PROVIDED ENTRIES START
Section RoundTrip.
  Variables NVM3_WORD_SIZE NVM3_OBJ_HEADER_SIZE_SMALL NVM_COUNTER_SIZE : Z.
  Variable writeObject : NVMObject -> Buffer.
  Variable readObjects : Buffer -> result (list NVMObject).
  Variable fragmentLargeObject : NVMObject -> Z -> Z -> list NVMObject.

  Local Abbreviation encodeNVM' :=
    (encodeNVM NVM3_WORD_SIZE NVM3_OBJ_HEADER_SIZE_SMALL NVM_COUNTER_SIZE
               writeObject fragmentLargeObject).
  Local Abbreviation log :=
    (placementLog NVM3_WORD_SIZE NVM3_OBJ_HEADER_SIZE_SMALL NVM_COUNTER_SIZE
                  writeObject fragmentLargeObject 2048).
  Local Abbreviation fit :=
    (FragmentsFit NVM3_WORD_SIZE writeObject fragmentLargeObject 2048).

  (** The live map of a region is the compaction of the fragments put on its
      pages. *)
Lemma compressObjects_log (m : ObjectMap) (n : nat) (logs : list (list NVMObject)) :
    WellFormedMap m ->
    Forall (ChainsOK fragmentLargeObject 2048) (map_values m) ->
    log n m = OK logs ->
    length logs = n /\ compressObjects (List.concat logs) = m.
  Proof.
    intros Hwf Hch E.
    destruct (placementLog_chains _ _ _ _ _ _ n m logs E)
      as (Hl & chains & Hchosen & Ec).
    split; [exact Hl|]. rewrite Ec.
    apply compressObjects_chains; [exact Hwf|].
    apply (Forall2_Forall_impl _ _ _ _ _ _ Hch Hchosen).
  Qed.

  (** The image codec's part of the round trip, for any object codec: if the
      codec reads from each page body of the image the fragments put on the
      page, the fragments of an object are a chain that the compaction
      reassembles, and the aligned lengths do not wrap around 32 bits, then
      [parseNVM] of the image returns the two maps. *)
Lemma parseNVM_of_decoded_image
    (A P : ObjectMap) (buf : Buffer) (appLog protoLog : list (list NVMObject)) :
    WellFormedMap A -> WellFormedMap P ->
    Forall (ChainsOK fragmentLargeObject 2048) (map_values A) ->
    Forall (ChainsOK fragmentLargeObject 2048) (map_values P) ->
    Forall fit (map_values A) -> Forall fit (map_values P) ->
    encodeNVM' A P defaultOptions = OK buf ->
    log 6%nat A = OK appLog ->
    log 18%nat P = OK protoLog ->
    decodes readObjects buf (appLog ++ protoLog) ->
    exists r,
      parseNVM readObjects buf = OK r
      /\ applicationObjects r = A
      /\ protocolObjects r = P.
  Proof.
    intros WA WP CA CP FA FP E La Lp Hdec.
    destruct (encodeNVM_shape _ _ _ _ _ A P defaultOptions buf
                ltac:(unfold defaultOptions, FLASH_MAX_PAGE_SIZE;
                      cbn [opt_pageSize]; lia) E)
      as (page & pa & pp & Epage & Ea & Ep & -> & Lpa & Lpp & Hlen).
    change (opt_pageSize defaultOptions) with 2048 in *.
    change (pageCount ZWAVE_APPLICATION_NVM_SIZE 2048) with 6%nat in *.
    change (pageCount ZWAVE_PROTOCOL_NVM_SIZE 2048) with 18%nat in *.
    change (Z.to_nat 2048) with 2048%nat in Hlen.
    destruct createEmptyPage_default as (page' & Epage' & Hhdr).
    rewrite Epage in Epage'. apply (OK_inj _) in Epage'. subst page'.
    (* the headers are still there *)
    assert (Hkept : forall n objs pages',
               Forall fit (map_values objs) ->
               writeObjects NVM3_WORD_SIZE NVM3_OBJ_HEADER_SIZE_SMALL
                            NVM_COUNTER_SIZE writeObject fragmentLargeObject
                            2048 (repeat page n) objs = OK pages' ->
               Forall (fun p => firstn 20 p = defaultHeaderBytes) pages').
    { intros n objs pages' Hf Ew. unfold writeObjects in Ew.
      apply (writeObjectsWith_kept _ _ _ _ _ _ _ _
               (fun p => firstn 20 p = defaultHeaderBytes)
               (fun f pos pg Hpos Hp =>
                  eq_trans (copy_keeps_header (writeObject f) pg pos Hpos) Hp)
               _ _ _ Hf) in Ew; [exact Ew|].
      apply Forall_forall. intros x Hx. apply repeat_spec in Hx. now subst x. }
    pose proof (Hkept _ _ _ FA Ea) as Ha.
    pose proof (Hkept _ _ _ FP Ep) as Hp.
    assert (Hhdrs : Forall (fun p => firstn 20 p = defaultHeaderBytes) (pa ++ pp))
      by (apply Forall_app; auto).
    rewrite <- concat_app in *.
    set (pages := pa ++ pp) in *.
    assert (Lpages : length pages = 24%nat)
      by (unfold pages; rewrite length_app; lia).
    (* the fragments on the pages *)
    destruct (compressObjects_log A 6 appLog WA CA La) as (Lla & Ca).
    destruct (compressObjects_log P 18 protoLog WP CP Lp) as (Llp & Cp).
    set (logs := appLog ++ protoLog) in *.
    assert (Llogs : length logs = 24%nat)
      by (unfold logs; rewrite length_app; lia).
    assert (Hbuf : len (List.concat pages) = 2048 * 24).
    { unfold len. rewrite (concat_length_uniform 2048 _ Hlen), Lpages. reflexivity. }
    (* the walk *)
    assert (Hwalk : readPages readObjects (length (List.concat pages))
                              (List.concat pages) 0
                    = OK (pagesFrom 0 logs)).
    { apply (readPages_default readObjects (List.concat pages) logs 0).
      - unfold len in Hbuf. lia.
      - rewrite Hbuf, Llogs. reflexivity.
      - intros i objs Ei. rewrite Nat.add_0_l. split; [|now apply Hdec].
        assert (Hi : (i < length pages)%nat).
        { rewrite Lpages, <- Llogs. apply nth_error_Some. congruence. }
        destruct (nth_error pages i) as [p|] eqn:Epi;
          [|apply nth_error_None in Epi; lia].
        pose proof (slice_concat 2048 pages i p 0 20 Hlen Epi ltac:(lia) ltac:(lia))
          as Es.
        change (Z.of_nat 2048) with 2048 in Es. rewrite Z.add_0_r in Es.
        rewrite Es. unfold slice. simpl skipn.
        rewrite Forall_forall in Hhdrs. apply Hhdrs.
        now apply nth_error_In in Epi. }
    rewrite parseNVM_pages.
    match goal with
    | |- context [readPages readObjects ?n ?b 0] =>
        change (readPages readObjects n b 0)
          with (readPages readObjects (length (List.concat pages))
                          (List.concat pages) 0)
    end.
    rewrite Hwalk. cbn [bind].
    eexists. split; [reflexivity|].
    cbn [applicationObjects protocolObjects].
    unfold logs. rewrite pagesFrom_app, !filter_app, Lla, Nat.add_0_l.
    assert (Fa1 : filter inApplicationRegion (pagesFrom 0 appLog) = pagesFrom 0 appLog).
    { apply filter_all. intros p Hin.
      destruct (pagesFrom_offsets _ _ _ Hin) as (i & Hi & Ho & _).
      unfold inApplicationRegion. rewrite Ho. apply Z.ltb_lt.
      unfold ZWAVE_APPLICATION_NVM_SIZE. lia. }
    assert (Fa2 : filter inApplicationRegion (pagesFrom 6 protoLog) = []).
    { apply filter_none. intros p Hin.
      destruct (pagesFrom_offsets _ _ _ Hin) as (i & Hi & Ho & _).
      unfold inApplicationRegion. rewrite Ho. apply Z.ltb_ge.
      unfold ZWAVE_APPLICATION_NVM_SIZE. lia. }
    assert (Fp1 : filter inProtocolRegion (pagesFrom 0 appLog) = []).
    { apply filter_none. intros p Hin.
      destruct (pagesFrom_offsets _ _ _ Hin) as (i & Hi & Ho & _).
      unfold inProtocolRegion. rewrite Ho, Z.geb_leb. apply Z.leb_gt.
      unfold ZWAVE_APPLICATION_NVM_SIZE. lia. }
    assert (Fp2 : filter inProtocolRegion (pagesFrom 6 protoLog) = pagesFrom 6 protoLog).
    { apply filter_all. intros p Hin.
      destruct (pagesFrom_offsets _ _ _ Hin) as (i & Hi & Ho & _).
      unfold inProtocolRegion. rewrite Ho, Z.geb_leb. apply Z.leb_le.
      unfold ZWAVE_APPLICATION_NVM_SIZE. lia. }
    rewrite Fa1, Fa2, Fp1, Fp2, app_nil_r, app_nil_l.
    rewrite !(sort_sorted_id _ _ _ (pagesFrom_sorted _ _)).
    rewrite !allObjects_concat, !pagesFrom_objects.
    auto.
  Qed.
End RoundTrip.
PROVIDED ENTRIES END
• [TASK DIRECTIONS]: Every line from the line containing "codec reads from" through the line containing "[parseNVM] of the" in the records above must be retyped exactly. Leave out the rest.

• [ANSWER TO THIS EXERCISE]:
      codec reads from each page body of the image the fragments put on the
      page, the fragments of an object are a chain that the compaction
      reassembles, and the aligned lengths do not wrap around 32 bits, then
      [parseNVM] of the image returns the two maps. *)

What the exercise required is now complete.